Items from a dataset
::::

(* ===== verification/_CoqProject ===== *)
-Q . S2P
Prelude.v
CMem.v
State.v
Dll.v
Ctype.v
MemFns.v
StrFns.v
StrSpec.v
StrCopy.v
StrMisc.v
StrProps.v
Alloc.v
AllocSpec.v
AllocMalloc.v
AllocFree.v
AllocProps.v
Double.v
Printf.v
PrintfSpec.v
PrintfProps.v
Allocator.v
Stdio.v
StdioSpec.v
StdioProps.v
StdioSession.v
StdioRead.v
Time.v
TimeProps.v
Sort.v
SortProps.v
Stdlib.v
StrtollProps.v
EnvProps.v
Exit.v
Pthread.v
PthreadProps.v
Md5.v
Md5Props.v
Scanf.v
Inet.v
InetProps.v
Fifo.v
Mlfq.v
MlfqProps.v
MlfqSystem.v
Phys.v
PhysProps.v
WordMem.v
WordLogic.v
Rbtree.v
RbtreeSpec.v
RbtreeRep.v
RbtreeInsert.v
RbtreeErase.v
RbtreeWalk.v
RbtreeProps.v
Space.v
SpaceTree.v
SpacePages.v
SpaceFault.v
SpaceOps.v
SpaceFork.v
SpacePrivate.v
SpaceWorld.v
SpaceProps.v
Paging.v
PagingProps.v
PagingFree.v
Vfs.v
VfsSpec.v
VfsWalk.v
VfsMake.v
VfsUnlink.v
VfsProc.v
VfsProps.v
Wait.v
WaitProps.v
Block.v
BlockProps.v
BlockRw.v
(* ===== verification/CMem.v ===== *)
(** * The C memory and the monad the pointer code runs in

    A memory is a finite map from addresses to bytes.  An address that is not
    in the map is not mapped: reading or writing it is a [Fault].  C code over
    this memory is a function of the memory that returns a value and the new
    memory, faults, or runs out of loop fuel.  The second half of the file is a
    total-correctness calculus ([wp]) for such code, so a theorem proved with
    it says that the code terminates, does not fault and gives the result. *)

From S2P Require Import Prelude.

Abbreviation mem := (gmap Z Z).

Inductive res (A : Type) : Type :=
| Ok (a : A) (m : mem)
| Fault
| NoFuel.
Arguments Ok {A} a m.
Arguments Fault {A}.
Arguments NoFuel {A}.

Definition M (A : Type) : Type := mem -> res A.

#[export] Instance M_ret : MRet M := fun A a m => Ok a m.
#[export] Instance M_bind : MBind M := fun A B f c m =>
  match c m with
  | Ok a m' => f a m'
  | Fault => Fault
  | NoFuel => NoFuel
  end.

Definition fault {A} : M A := fun _ => Fault.
Definition assert_ (b : bool) : M unit := if b then mret tt else fault.

(** ** Loads and stores *)

Definition load8 (p : Z) : M Z := fun m =>
  match m !! p with Some b => Ok b m | None => Fault end.

Definition store8 (p v : Z) : M unit := fun m =>
  match m !! p with Some _ => Ok tt (<[p := u8 v]> m) | None => Fault end.

(** The little-endian value of a list of bytes and the bytes of a value. *)
Fixpoint le_val (bs : list Z) : Z :=
  match bs with
  | [] => 0
  | b :: bs' => b + 256 * le_val bs'
  end.

Fixpoint le_bytes (n : nat) (v : Z) : list Z :=
  match n with
  | O => []
  | S n' => v mod 256 :: le_bytes n' (v / 256)
  end.

Fixpoint load_bytes (n : nat) (p : Z) : M (list Z) :=
  match n with
  | O => mret []
  | S n' => b ← load8 p; bs ← load_bytes n' (p + 1); mret (b :: bs)
  end.

Fixpoint store_bytes (p : Z) (bs : list Z) : M unit :=
  match bs with
  | [] => mret tt
  | b :: bs' => store8 p b;; store_bytes (p + 1) bs'
  end.

Definition load_n (n : nat) (p : Z) : M Z := bs ← load_bytes n p; mret (le_val bs).
Definition store_n (n : nat) (p v : Z) : M unit := store_bytes p (le_bytes n v).

Abbreviation load32 := (load_n 4).
Abbreviation store32 := (store_n 4).
Abbreviation load64 := (load_n 8).
Abbreviation store64 := (store_n 8).

(** ** Loops

    The body of a loop maps the loop's variables to the variables of the next
    round or to the value the loop leaves with.  [loop] takes explicit fuel.
    [scan] is a loop that reads a mapped address it has not read before in
    every round that continues, so one round more than there are mapped
    addresses is enough. *)

Inductive ctl (S R : Type) : Type :=
| Next (s : S)
| Break (r : R).
Arguments Next {S R} s.
Arguments Break {S R} r.

(** What a statement with a [return] inside does: fall through with the
    variables that live on, or return. *)
Inductive flow (S R : Type) : Type :=
| Fall (s : S)
| Return (r : R).
Arguments Fall {S R} s.
Arguments Return {S R} r.

Fixpoint loop {S R} (fuel : nat) (body : S -> M (ctl S R)) (s : S) : M R :=
  match fuel with
  | O => fun _ => NoFuel
  | Datatypes.S fuel' =>
      x ← body s;
      match x with
      | Next s' => loop fuel' body s'
      | Break r => mret r
      end
  end.
(* ===== verification/Ctype.v ===== *)
(** * libc/src/ctype: character classes

    The argument is an [int]; callers that pass a plain [char] pass it sign
    extended.  The results are used as truth values only. *)

From Stdlib Require Import ZifyBool.
From S2P Require Import Prelude.

Definition isblank (c : Z) : bool := (c =? 32) || (c =? 9).
Definition isalpha (c : Z) : bool := (65 <=? c) && (c <=? 90) || (97 <=? c) && (c <=? 122).
Definition isdigit (c : Z) : bool := (48 <=? c) && (c <=? 57).
Definition isalnum (c : Z) : bool := isalpha c || isdigit c.
Definition isascii (c : Z) : bool := c <=? 127.
Definition iscntrl (c : Z) : bool := (0 <=? c) && (c <=? 31) || (c =? 127).
Definition isgraph (c : Z) : bool := (33 <=? c) && (c <=? 126).
Definition islower (c : Z) : bool := (97 <=? c) && (c <=? 122).
Definition isprint (c : Z) : bool := isgraph c || (c =? 32).
Definition ispunct (c : Z) : bool := isgraph c && negb (isalnum c).
Definition isspace (c : Z) : bool :=
  (c =? 12) || (c =? 10) || (c =? 13) || (c =? 9) || (c =? 11) || (c =? 32).
Definition isupper (c : Z) : bool := (65 <=? c) && (c <=? 90).
Definition isxdigit (c : Z) : bool :=
  (48 <=? c) && (c <=? 57) || (97 <=? c) && (c <=? 102) || (65 <=? c) && (c <=? 70).
Definition tolower (c : Z) : Z := if (65 <=? c) && (c <=? 90) then c - 65 + 97 else c.
Definition toupper (c : Z) : Z := if (97 <=? c) && (c <=? 122) then c - 97 + 65 else c.

Ltac ctype :=
  cbv [isblank isalpha isdigit isalnum isascii iscntrl isgraph islower isprint
    ispunct isspace isupper isxdigit tolower toupper] in *.

(** The printable characters split into the space, the letters, the digits
    and the punctuation. *)
Lemma isprint_partition c :
  isprint c = (c =? 32) || isalpha c || isdigit c || ispunct c.
Proof. ctype. lia. Qed.

Lemma isalpha_split c : isalpha c = isupper c || islower c.
Proof. reflexivity. Qed.

Lemma tolower_toupper c : islower c = true -> tolower (toupper c) = c.
Proof. ctype. intros. zbool. repeat zif; lia. Qed.

Lemma toupper_tolower c : isupper c = true -> toupper (tolower c) = c.
Proof. ctype. intros. zbool. repeat zif; lia. Qed.

Lemma tolower_idem c : tolower (tolower c) = tolower c.
Proof. unfold tolower. repeat zif; lia. Qed.

(** Two characters have the same lower-case form exactly when they are equal or
    the two cases of one letter. *)
Lemma tolower_eq a b :
  tolower a = tolower b <->
  a = b \/ isupper a = true /\ b = a + 32 \/ isupper b = true /\ a = b + 32.
Proof.
  unfold tolower, isupper. destruct ((65 <=? a) && (a <=? 90)) eqn:Ea, ((65 <=? b) && (b <=? 90)) eqn:Eb;
    rewrite ?andb_true_iff, ?andb_false_iff in *; zbool; lia.
Qed.
(* ===== verification/StrSpec.v ===== *)
(** * Theorems on string.c *)

From S2P Require Import Prelude CMem Ctype MemFns StrFns.

(** ** Zero bytes in a word *)

Lemma testbit_low_high a a' i :
  0 <= a < 256 -> 0 <= i ->
  Z.testbit (a + 256 * a') i = if i <? 8 then Z.testbit a i else Z.testbit a' (i - 8).
Proof.
  intros Ha Hi. replace (a + 256 * a') with (Z.lor a (Z.shiftl a' 8)).
  - rewrite Z.lor_spec. zif.
    + rewrite Z.shiftl_spec_low by lia. apply orb_false_r.
    + rewrite Z.shiftl_spec by lia. rewrite <- (Z.mod_small a (2 ^ 8)) at 1 by lia.
      now rewrite Z.mod_pow2_bits_high by lia.
  - assert (E : Z.land a (Z.shiftl a' 8) = 0).
    { apply Z.bits_inj'. intros j Hj. rewrite Z.land_spec, Z.testbit_0_l.
      destruct (decide (j < 8)).
      - rewrite Z.shiftl_spec_low by lia. apply andb_false_r.
      - rewrite <- (Z.mod_small a (2 ^ 8)) by lia.
        now rewrite Z.mod_pow2_bits_high by lia. }
    rewrite <- Z.lxor_lor, <- Z.add_nocarry_lxor by exact E.
    rewrite Z.shiftl_mul_pow2 by lia. lia.
Qed.

Lemma bitop_range (op : Z -> Z -> Z) a b :
  (forall x y i, 0 <= i -> Z.testbit x i = false -> Z.testbit y i = false ->
     Z.testbit (op x y) i = false) ->
  (forall x y, 0 <= x -> 0 <= y -> 0 <= op x y) ->
  0 <= a < 256 -> 0 <= b < 256 -> 0 <= op a b < 256.
Proof.
  intros Hop Hpos Ha Hb. split; [apply Hpos; lia|].
  assert (E : op a b = op a b mod 2 ^ 8).
  { apply Z.bits_inj'. intros i Hi. destruct (decide (i < 8)).
    - now rewrite Z.mod_pow2_bits_low by lia.
    - rewrite Z.mod_pow2_bits_high by lia. apply Hop; [lia| |];
        [rewrite <- (Z.mod_small a (2 ^ 8)) by lia|rewrite <- (Z.mod_small b (2 ^ 8)) by lia];
        now rewrite Z.mod_pow2_bits_high by lia. }
  rewrite E. apply Z.mod_pos_bound. lia.
Qed.

Lemma land_byte a b : 0 <= a < 256 -> 0 <= b < 256 -> 0 <= Z.land a b < 256.
Proof.
  apply bitop_range.
  - intros x y i _ H1 _. now rewrite Z.land_spec, H1.
  - intros. apply Z.land_nonneg. lia.
Qed.

Lemma lxor_byte a b : 0 <= a < 256 -> 0 <= b < 256 -> 0 <= Z.lxor a b < 256.
Proof.
  apply bitop_range.
  - intros x y i _ H1 H2. now rewrite Z.lxor_spec, H1, H2.
  - intros. apply Z.lxor_nonneg. lia.
Qed.
(** The token is the run of non-delimiters and the saved pointer is the string
    after it. *)
Lemma strtok_r_strings m p s ds
    (a := span (in_delim ds) s) (rest := drop a s) (b := span (not_delim ds) rest)
    (m' := write m (p + Z.of_nat a + Z.of_nat b) [0]) :
  cstr m p s -> (b < length rest)%nat ->
  cstr m' (p + Z.of_nat a) (take b rest) /\
  cstr m' (p + Z.of_nat a + Z.of_nat b + 1) (drop (S b) rest).
Proof.
  intros Hs Hb. pose proof (span_le (in_delim ds) s) as Ha.
  assert (Hrest : cstr m (p + Z.of_nat a) rest) by (apply cstr_drop; auto).
  split.
  - split; [apply Forall_take, Hrest|]. apply bytes_at_app. rewrite length_take, Nat.min_l by lia.
    split; [|apply bytes_at_write]. apply bytes_at_write_disjoint.
    + destruct Hrest as [_ Hr]. rewrite <- (take_drop b rest), <- app_assoc in Hr.
      now apply bytes_at_app in Hr.
    + rewrite length_take. lia.
  - pose proof (cstr_drop m _ rest (S b) Hrest ltac:(lia)) as Hd.
    replace (p + Z.of_nat a + Z.of_nat (S b)) with (p + Z.of_nat a + Z.of_nat b + 1) in Hd by lia.
    apply cstr_write_disjoint; [exact Hd|]. simpl. lia.
Qed.
Lemma atoi_spec m p s : cstr m p s -> atoi p m = Ok (s32 (atoi_ref s)) m.
Proof.
  intros Hs. apply wp_eq. unfold atoi. apply wp_bind.
  eapply wp_mono; [now apply (wp_skip_space m p s)|]. intros ? ? [-> ->].
  pose proof (span_le isspace s) as Hle.
  pose proof (cstr_drop m p s (span isspace s) Hs Hle) as Ht.
  unfold atoi_ref. set (t := drop (span isspace s) s) in *.
  set (q := p + Z.of_nat (span isspace s)) in *.
  apply wp_bind. eapply wp_load8; [apply (cstr_head m q t Ht)|].
  destruct t as [|c t'].
  - apply wp_bind. eapply wp_mono; [apply (wp_digits m q [] Ht 0)|].
    intros ? ? [-> ->]. apply wp_ret. auto.
  - rewrite chr_0. pose proof (cstr_tail _ _ _ _ Ht) as Ht'.
    destruct (c =? 45); [|destruct (c =? 43)]; apply wp_bind;
      (eapply wp_mono; [first [apply (wp_digits m q (c :: t') Ht 0)|apply (wp_digits m (q + 1) t' Ht' 0)]|]);
      intros ? ? [-> ->]; apply wp_ret; rewrite ?s32_idem_opp, ?Z.opp_involutive; auto.
Qed.

Lemma atol_spec m p s : cstr m p s -> atol p m = Ok (s32 (atoi_ref s)) m.
Proof. exact (atoi_spec m p s). Qed.

(** ** Case folding *)

Lemma foldcase_zero b : is_byte b -> foldcase b = 0 <-> b = 0.
Proof.
  unfold foldcase, isalpha, tolower, is_byte. intros Hb. split; [|now intros ->].
  assert (E : s8 b = b \/ s8 b < 0 /\ 128 <= b) by zlia.
  destruct ((65 <=? s8 b) && (s8 b <=? 90)) eqn:E1; cbv [orb]; zbool.
  - destruct E; [|lia]. rewrite s8_small by lia. lia.
  - destruct ((97 <=? s8 b) && (s8 b <=? 122)); rewrite s8_small by (clear -Hb; zlia); lia.
Qed.

(** The strings with every byte folded, terminator included. *)
Definition folded (s : list Z) : list Z := foldcase <$> (s ++ [0]).
Definition fold_diff (n : nat) (s t : list Z) : Z :=
  first_diff (take n (folded s)) (take n (folded t)).

Definition ffrom (s : list Z) (j : Z) : list Z := foldcase <$> zfrom s j.

Lemma ffrom_0 s : ffrom s 0 = folded s.
Proof. reflexivity. Qed.

Lemma ffrom_step s j :
  0 <= j <= Z.of_nat (length s) -> ffrom s j = foldcase (chr s j) :: ffrom s (j + 1).
Proof. intros. unfold ffrom. now rewrite zfrom_step. Qed.

Lemma ffrom_end s j : j = Z.of_nat (length s) -> ffrom s (j + 1) = [].
Proof. intros ->. unfold ffrom. now rewrite zfrom_end. Qed.

Section casecmp.
Context (m : mem) (l r : Z) (s t : list Z).
Hypothesis Hs : cstr m l s.
Hypothesis Ht : cstr m r t.
Let ls := Z.of_nat (length s).
Let lt := Z.of_nat (length t).

(** Where the folded bytes agree, either both strings end or neither does. *)
Lemma fold_ends j :
  0 <= j <= ls -> 0 <= j <= lt -> foldcase (chr s j) = foldcase (chr t j) ->
  (chr s j = 0 /\ j = ls /\ j = lt) \/ (chr s j <> 0 /\ j < ls /\ j < lt).
Proof.
  intros Hjs Hjt E. pose proof (str_byte m l s Hs j) as Hb1. pose proof (str_byte m r t Ht j) as Hb2.
  pose proof (chr_zero s j (cstr_chars _ _ _ Hs) Hjs) as Z1.
  pose proof (chr_zero t j (cstr_chars _ _ _ Ht) Hjt) as Z2.
  apply foldcase_zero in Hb1. apply foldcase_zero in Hb2. rewrite E in Hb1. fold ls in Z1. fold lt in Z2.
  destruct (decide (chr s j = 0)) as [H0|H0]; [left|right]; [tauto|].
  assert (j <> ls) by tauto. assert (j <> lt) by tauto. split; [exact H0|]. lia.
Qed.

Lemma strcasecmp_spec :
  strcasecmp l r m = Ok (Z.sgn (first_diff (folded s) (folded t))) m.
Proof.
  apply wp_eq. unfold strcasecmp. apply wp_bind.
  eapply (wp_scan_str2 m l s Hs _ (fun j b => b = r + j /\ j <= lt /\
    first_diff (ffrom s j) (ffrom t j) = first_diff (folded s) (folded t)) _ 0);
    [lia|lia|unfold lt; rewrite !ffrom_0; repeat split; lia|].
  intros j b Hj (-> & Hjt & Hd). rewrite (ffrom_step s), (ffrom_step t) in Hd by (unfold lt in *; lia).
  cbn [first_diff] in Hd. apply wp_bind. eapply wp_load_chr; [exact Hs|lia|].
  apply wp_bind. eapply wp_load_chr; [exact Ht|unfold lt in *; lia|].
  destruct (foldcase (chr s j) =? foldcase (chr t j)) eqn:E; zbool.
  - destruct (fold_ends j) as [(H0 & H1 & H2)|(H0 & H1 & H2)]; [unfold ls; lia|lia|exact E| |].
    + rewrite H0, Z.eqb_refl. apply wp_ret. split; [reflexivity|]. apply wp_ret.
      rewrite <- Hd. now rewrite (ffrom_end s), (ffrom_end t).
    + rewrite (proj2 (Z.eqb_neq _ 0)) by exact H0. apply wp_ret. split; [reflexivity|].
      exists (j + 1). unfold ls in H1. repeat split; try lia.
  - apply wp_ret. split; [reflexivity|].
    apply wp_bind. eapply wp_load_chr; [exact Hs|lia|].
    apply wp_bind. eapply wp_load_chr; [exact Ht|unfold lt in *; lia|].
    apply wp_ret. split; [|reflexivity]. rewrite <- Hd. zif; [rewrite Z.sgn_neg|rewrite Z.sgn_pos]; lia.
Qed.

Lemma strncasecmp_spec n :
  0 <= n -> strncasecmp l r n m = Ok (fold_diff (Z.to_nat n) s t) m.
Proof.
  intros Hn. apply wp_eq. unfold strncasecmp. wp_step; [subst; apply wp_ret; auto|].
  eapply (wp_loop _ (fun '(q, q', k) m' => m' = m /\ exists j, q = l + j /\ q' = r + j /\ k = n - j /\
    0 <= j <= ls /\ j <= lt /\ j < n /\
    first_diff (take (Z.to_nat (n - j)) (ffrom s j)) (take (Z.to_nat (n - j)) (ffrom t j))
      = fold_diff (Z.to_nat n) s t) (fun '(_, _, k) => Z.to_nat k)).
  - intros [[q q'] k] ? (-> & j & -> & -> & -> & Hj & Hjt & Hjn & Hd).
    rewrite (ffrom_step s), (ffrom_step t) in Hd by (unfold ls, lt in *; lia).
    replace (Z.to_nat (n - j)) with (S (Z.to_nat (n - (j + 1)))) in Hd by lia.
    cbn [take first_diff] in Hd. unfold ls, lt in Hj, Hjt.
    apply wp_bind. eapply wp_load_chr; [exact Hs|lia|].
    apply wp_bind. eapply wp_load_chr; [exact Ht|lia|].
    destruct (foldcase (chr s j) =? foldcase (chr t j)) eqn:E'; zbool; cbv [negb].
    + destruct (fold_ends j) as [(H0 & H1 & H2)|(H0 & H1 & H2)];
        [unfold ls; lia|unfold lt; lia|exact E'| |].
      * rewrite H0, Z.eqb_refl. apply wp_ret. split; [|reflexivity].
        rewrite <- Hd. rewrite (ffrom_end s), (ffrom_end t) by assumption. now rewrite take_nil.
      * rewrite (proj2 (Z.eqb_neq _ 0)) by exact H0. wp_step; apply wp_ret.
        -- split; [|reflexivity]. rewrite <- Hd. now replace (Z.to_nat (n - (j + 1))) with 0%nat by lia.
        -- split; [|lia]. split; [reflexivity|]. exists (j + 1). repeat split; try lia.
    + apply wp_bind. eapply wp_load_chr; [exact Hs|lia|].
      apply wp_bind. eapply wp_load_chr; [exact Ht|lia|]. apply wp_ret. auto.
  - split; [reflexivity|]. exists 0. unfold ls, lt. repeat split; try lia.
    now rewrite Z.sub_0_r, !ffrom_0.
  - lia.
Qed.

End casecmp.

(** Equal up to case. *)
Lemma folded_eq s t :
  Forall is_char s -> Forall is_char t ->
  first_diff (folded s) (folded t) = 0 <-> Forall2 (fun a b => foldcase a = foldcase b) s t.
Proof.
  unfold folded. intros Hs. revert t. induction Hs as [|c s Hc _ IH]; intros t Ht.
  - destruct Ht as [|d t Hd _]; [simpl; split; auto|]. cbn [app fmap list_fmap first_diff].
    destruct (foldcase 0 =? foldcase d) eqn:E; zbool.
    + change (foldcase 0) with 0 in E. symmetry in E. rewrite foldcase_zero in E by (unfold is_byte, is_char in *; lia). unfold is_char in *. lia.
    + change (foldcase 0) with 0 in *. split; [lia|]. intros H. inversion H.
  - destruct Ht as [|d t Hd Ht]; cbn [app fmap list_fmap first_diff].
    + destruct (foldcase c =? foldcase 0) eqn:E; zbool.
      * change (foldcase 0) with 0 in E. rewrite foldcase_zero in E by (unfold is_byte, is_char in *; lia). unfold is_char in *. lia.
      * change (foldcase 0) with 0 in *. split; [lia|]. intros H. inversion H.
    + destruct (foldcase c =? foldcase d) eqn:E; zbool.
      * rewrite IH by assumption. split; [now constructor|]. intros H. now inversion H.
      * split; [lia|]. intros H. inversion H. lia.
Qed.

::::

Wherever the word "every" occurs in the data, copy that whole line.

Solution
    every round that continues, so one round more than there are mapped
(** The strings with every byte folded, terminator included. *)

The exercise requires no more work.